What is required -
The listing below contains a span that opens with the line containing "#[local] Existing Instance hs_iter_default." and closes with the line containing "(** Binds named". Return that span exactly.

[Start of section]

Lemma bind_protocol_spec (s : t) bind ls :
  listeners s bind = Some ls →
  ∃ p, bind_protocol s bind = Ret p ∧
    match p with
    | hbone => has is_hbone ls
    | https => ¬ has is_hbone ls ∧ has is_https ls
    | tls => ¬ has is_hbone ls ∧ ¬ has is_https ls ∧ has is_tls ls
    | tcp => ¬ has is_hbone ls ∧ ¬ has is_https ls ∧ ¬ has is_tls ls ∧ has is_tcp ls
    | http => ∀ k l, ls !! k = Some l → l_protocol l = LPHTTP
    end.
Proof.
  intros Hls. unfold bind_protocol. rewrite Hls. cbv zeta. eexists. split; [reflexivity|].
  destruct (existsb _ _) eqn:E1; [by apply any_has|]. apply any_has_not in E1.
  destruct (existsb _ _) eqn:E2; [by apply any_has in E2|]. apply any_has_not in E2.
  destruct (existsb _ _) eqn:E3; [by apply any_has in E3|]. apply any_has_not in E3.
  destruct (existsb _ _) eqn:E4; [by apply any_has in E4|]. apply any_has_not in E4.
  intros k l Hl. destruct (l_protocol l) eqn:Hp; [done|..]; exfalso;
    [apply E2|apply E3|apply E4|apply E1]; exists k, l; by rewrite Hp.
Qed.

Lemma terminate_tls_ok (s : t) c bind l :
  terminate_tls s c bind = Ret (Ok l) →
  ∃ ls name cfg, listeners s bind = Some ls ∧ client_hello c = Ok name ∧
    ListenerSet.best_match ls (default "" name) = Some l ∧ ListenerProtocol_tls (l_protocol l) = Some cfg ∧
    into_stream c cfg = Ok ().
Proof.
  unfold terminate_tls. destruct (listeners s bind) as [ls|]; [|done].
  destruct (client_hello c) as [name|e]; [|done]. destruct (ListenerSet.best_match _ _) as [best|] eqn:Hb; [|done].
  destruct (ListenerProtocol_tls _) as [cfg|] eqn:Hc; [|done].
  destruct (into_stream c cfg) as [[]|e] eqn:Hi; simpl; [|done]. intros [= <-]. by exists ls, name, cfg.
Qed.

(** A listener chosen by the server name of the client, over TLS with its configuration. *)
Definition over_tls (s : t) (c : Client) (bind : string) (cfg : Handle) (l : Listener) : Prop :=
  ListenerProtocol_tls (l_protocol l) = Some cfg ∧ into_stream c cfg = Ok () ∧
  ∃ ls name, listeners s bind = Some ls ∧ client_hello c = Ok name ∧ ListenerSet.best_match ls (default "" name) = Some l.

(** C22: nothing that is configured with TLS is served without it. A connection served over
    TLS was accepted with the configuration of the listener that matches the name its
    client asked for; one served as HTTP in plain text is of a bind whose listeners are
    all plain HTTP, one served as TCP in plain text of a bind without TLS and with a
    single listener; a tunnel needs a listener for tunnels and the certificate of the
    gateway. *)
Theorem connection_served (s s' : t) ca c bind r ls :
  listeners s bind = Some ls → proxy_bind s s' ca c bind = Ret r →
  match r with
  | SHttp None sel => sel = None ∧ ∀ k l, ls !! k = Some l → l_protocol l = LPHTTP
  | SHttp (Some cfg) sel => ∃ l, sel = Some l ∧ over_tls s' c bind cfg l
  | STcp (Some cfg) l => over_tls s' c bind cfg l
  | STcp None l => ¬ has is_hbone ls ∧ ¬ has is_https ls ∧ ¬ has is_tls ls ∧
      ∃ ls' k, listeners s' bind = Some ls' ∧ ls' = {[k := l]}
  | STunnel => has is_hbone ls ∧ ∃ cert, ca = Some (Ok cert) ∧ into_stream c cert = Ok ()
  | SClosed => True
  end.
Proof.
  intros Hls. unfold proxy_bind. destruct (bind_protocol_spec s bind ls Hls) as (p & -> & Hp). simpl.
  destruct p.
  - by intros [= <-].
  - destruct (terminate_tls s' c bind) as [[l|e]|] eqn:Ht; [|by intros [= <-]|done]. simpl.
    apply terminate_tls_ok in Ht as (ls' & name & cfg & H1 & H2 & H3 & H4 & H5). rewrite H4. intros [= <-].
    exists l. split; [done|]. split_and!; eauto.
  - unfold terminate_hbone. destruct ca as [[cert|e]|]; simpl; try by intros [= <-].
    destruct (into_stream c cert) as [[]|] eqn:Hi; intros [= <-]; [|done]. split; [done|]. by exists cert.
  - destruct Hp as (H1 & H2 & H3 & H4). unfold proxy_tcp. destruct (listeners s' bind) as [ls'|] eqn:Hls'; [|done].
    destruct (ListenerSet.get_exactly_one ls') as [l|e] eqn:Hone; intros [= <-]; [|done].
    split_and!; try done. exists ls'. revert Hone. unfold ListenerSet.get_exactly_one. case_decide as Hsz; [done|].
    apply size_one_inv in Hsz as (k & l' & ->). exists k. split; [done|].
    rewrite hm_iter_singleton in Hone. by simplify_eq/=.
  - destruct (terminate_tls s' c bind) as [[l|e]|] eqn:Ht; [|by intros [= <-]|done]. simpl.
    apply terminate_tls_ok in Ht as (ls' & name & cfg & H1 & H2 & H3 & H4 & H5). rewrite H4. intros [= <-].
    split_and!; eauto.
Qed.

(** A connection makes the gateway panic exactly when its bind is gone, or when it goes
    through TLS because of some listener and the server name its client asks for selects a
    listener without TLS. *)
Theorem connection_panics (s : t) ca c bind :
  proxy_bind s s ca c bind = Panic ↔
  match listeners s bind with
  | None => True
  | Some ls => (bind_protocol s bind = Ret https ∨ bind_protocol s bind = Ret tls) ∧
      ∃ name l, client_hello c = Ok name ∧ ListenerSet.best_match ls (default "" name) = Some l ∧
        ListenerProtocol_tls (l_protocol l) = None
  end.
Proof.
  unfold proxy_bind. destruct (listeners s bind) as [ls|] eqn:Hls.
  2:{ unfold bind_protocol. by rewrite Hls. }
  assert (terminate_tls s c bind = Panic ↔ ∃ name l, client_hello c = Ok name ∧
    ListenerSet.best_match ls (default "" name) = Some l ∧ ListenerProtocol_tls (l_protocol l) = None) as Ht.
  { unfold terminate_tls. rewrite Hls. destruct (client_hello c) as [name|e]; [|split; [done|naive_solver]].
    destruct (ListenerSet.best_match _ _) as [l|] eqn:Hb; [|split; [done|naive_solver]].
    destruct (ListenerProtocol_tls _) as [cfg|] eqn:Hc; [|naive_solver]. split; [done|].
    intros (name' & l' & [= <-] & Hb' & Hc'). congruence. }
  destruct (bind_protocol_spec s bind ls Hls) as (p & Hp & _). rewrite Hp. simpl. rewrite <-Ht.
  destruct p; simpl.
  - split; [done|]. by intros [[[=]|[=]] _].
  - destruct (terminate_tls s c bind) as [[l|e]|]; simpl; (split; [done|by intros [_ [=]]]) || (split; auto).
  - split; [done|]. by intros [[[=]|[=]] _].
  - unfold proxy_tcp. rewrite Hls. split; [done|]. by intros [[[=]|[=]] _].
  - destruct (terminate_tls s c bind) as [[l|e]|]; simpl; (split; [done|by intros [_ [=]]]) || (split; auto).
Qed.
End served.

(** * Two binds *)

Module GatewayExample.
#[local] Existing Instance hm_iter_default.
#[local] Existing Instance hs_iter_default.

Definition address_at (port : N) : SocketAddr := {| sa_ip := V4 "zzzz"; sa_port := port |}.
Definition cert : TLSConfig := {| tls_config := 7%N |}.
Definition listener (k hostname : string) (p : ListenerProtocol) : Listener :=
  {| l_key := k; l_name := k; l_gateway_name := "gw"; l_hostname := hostname; l_protocol := p;
     l_routes := RouteSet.default_set; l_tcp_routes := TCPRouteSet.default_set |}.
Definition web : Bind := {| b_key := "web"; b_address := address_at 443;
  b_listeners := <["s" := listener "s" "secure" (LPHTTPS cert)]> {["p" := listener "p" "plain" LPHTTP]} |}.
Definition store : t := mk {["web" := web]} ∅ ∅ ∅ ∅ ∅ [EventAdd web].

(** A client that asks for a name and accepts every certificate. *)
Definition client (name : string) : Client := {| client_hello := Ok (Some name); into_stream _ := Ok () |}.

Lemma connection_served_witness : ∃ l, over_tls store (client "secure") "web" 7%N l.
Proof.
  destruct (connection_served store store None (client "secure") "web"
    (SHttp (Some 7%N) (Some (listener "s" "secure" (LPHTTPS cert)))) (b_listeners web)) as (l & _ & Hl);
    [reflexivity|vm_compute; reflexivity|]. by exists l.
Defined.

(** The plain listener of the same bind is asked for over TLS. *)
Example plain_listener_panics : proxy_bind store store None (client "plain") "web" = Panic.
Proof. vm_compute. reflexivity. Qed.

Lemma connection_panics_witness : ∃ l, ListenerSet.best_match (b_listeners web) "plain" = Some l ∧ l_protocol l = LPHTTP.
Proof.
  assert (proxy_bind store store None (client "plain") "web" = Panic) as Hp by (vm_compute; reflexivity).
  apply connection_panics in Hp. destruct Hp as (_ & name & l & [= <-] & Hb & _). exists l. split; [exact Hb|].
  vm_compute in Hb. injection Hb as <-. reflexivity.
Defined.

(** Binds named by the bytes of their addresses. *)
Definition at_name (k : string) : SocketAddr := {| sa_ip := V4 k; sa_port := 443 |}.
Definition named (k : string) : Bind := {| b_key := k; b_address := at_name k; b_listeners := ∅ |}.

#[local] Instance crates : Crates := {|
  tls_config_of _ := Err "tls"; Regex_new _ := None; HeaderName_from_bytes := Some; HeaderValue_from_bytes := Some;
  Scheme_try_from := Some; StatusCode_from_u16 _ := None; Duration_try_from _ := None; ProtoError_text _ := "error"
|}.
Definition text (_ : StoreError) : string := "error".

Definition synced (s : t) (binds : list Bind) (prev : PreviousState) : t :=
  match sync_local s binds [] [] prev with Ret (s', _) => s' | Panic => s end.
Definition none : PreviousState := {| ps_binds := ∅; ps_policies := ∅; ps_backends := ∅ |}.
Definition both : PreviousState := {| ps_binds := {["abcd"; "efgh"]}; ps_policies := ∅; ps_backends := ∅ |}.

(** A file with two binds, then one with the second only. *)
Definition s1 : t := synced new [named "abcd"; named "efgh"] none.
Definition s2 : t := synced s1 [named "efgh"] both.

Lemma synced_change s binds prev :
  match sync_local s binds [] [] prev with Ret _ => true | Panic => false end = true → change text s (synced s binds prev).
Proof.
  unfold synced. destruct (sync_local s binds [] [] prev) as [[s' prev']|] eqn:E; [|done]. intros _. by eapply change_local.
Qed.

Lemma s2_changes : rtc (change text) new s2.
Proof.
  eapply rtc_l; [apply (synced_change new [named "abcd"; named "efgh"] none); vm_compute; reflexivity|].
  apply rtc_once. apply (synced_change s1 [named "efgh"] both). vm_compute. reflexivity.
Qed.

Lemma bind_events_witness : by_name s2 = foldl replay ∅ (tx s2).
Proof. exact (proj1 (bind_events text s2 s2_changes)). Defined.

Definition rs : list Received :=
  [RxBind (Ok (EventAdd (named "abcd"))); RxBind (Ok (EventAdd (named "efgh")));
   RxBind (Ok (EventAdd (named "efgh"))); RxBind (Ok (EventRemove (named "abcd"))); RxJoined 0].

Lemma gateway_listens_witness : ∃ h b', active (gateway_run Multithreaded 1 new rs) !! at_name "efgh" = Some h ∧
  js (gateway_run Multithreaded 1 new rs) !! h = Some (mkTask b' false) ∧ b_key b' = "efgh".
Proof.
  assert (∀ k1 k2, at_name k1 = at_name k2 → k1 = k2) as Hinj by by intros k1 k2 [= ->].
  destruct (gateway_listens at_name Hinj text 1 new s2 rs) as [Hl _].
  - apply rtc_refl.
  - exact s2_changes.
  - vm_compute. reflexivity.
  - intros k b Hb. discriminate Hb.
  - repeat constructor.
  - vm_compute. repeat split. by exists (named "abcd").
  - destruct (Hl "efgh" (named "efgh")) as (h & b' & Ha & Hj & Hk & _); [vm_compute; reflexivity|].
    by exists h, b'.
Defined.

[End of section]

Result for this task -
#[local] Existing Instance hs_iter_default.

Definition address_at (port : N) : SocketAddr := {| sa_ip := V4 "zzzz"; sa_port := port |}.
Definition cert : TLSConfig := {| tls_config := 7%N |}.
Definition listener (k hostname : string) (p : ListenerProtocol) : Listener :=
  {| l_key := k; l_name := k; l_gateway_name := "gw"; l_hostname := hostname; l_protocol := p;
     l_routes := RouteSet.default_set; l_tcp_routes := TCPRouteSet.default_set |}.
Definition web : Bind := {| b_key := "web"; b_address := address_at 443;
  b_listeners := <["s" := listener "s" "secure" (LPHTTPS cert)]> {["p" := listener "p" "plain" LPHTTP]} |}.
Definition store : t := mk {["web" := web]} ∅ ∅ ∅ ∅ ∅ [EventAdd web].

(** A client that asks for a name and accepts every certificate. *)
Definition client (name : string) : Client := {| client_hello := Ok (Some name); into_stream _ := Ok () |}.

Lemma connection_served_witness : ∃ l, over_tls store (client "secure") "web" 7%N l.
Proof.
  destruct (connection_served store store None (client "secure") "web"
    (SHttp (Some 7%N) (Some (listener "s" "secure" (LPHTTPS cert)))) (b_listeners web)) as (l & _ & Hl);
    [reflexivity|vm_compute; reflexivity|]. by exists l.
Defined.

(** The plain listener of the same bind is asked for over TLS. *)
Example plain_listener_panics : proxy_bind store store None (client "plain") "web" = Panic.
Proof. vm_compute. reflexivity. Qed.

Lemma connection_panics_witness : ∃ l, ListenerSet.best_match (b_listeners web) "plain" = Some l ∧ l_protocol l = LPHTTP.
Proof.
  assert (proxy_bind store store None (client "plain") "web" = Panic) as Hp by (vm_compute; reflexivity).
  apply connection_panics in Hp. destruct Hp as (_ & name & l & [= <-] & Hb & _). exists l. split; [exact Hb|].
  vm_compute in Hb. injection Hb as <-. reflexivity.
Defined.

(** Binds named by the bytes of their addresses. *)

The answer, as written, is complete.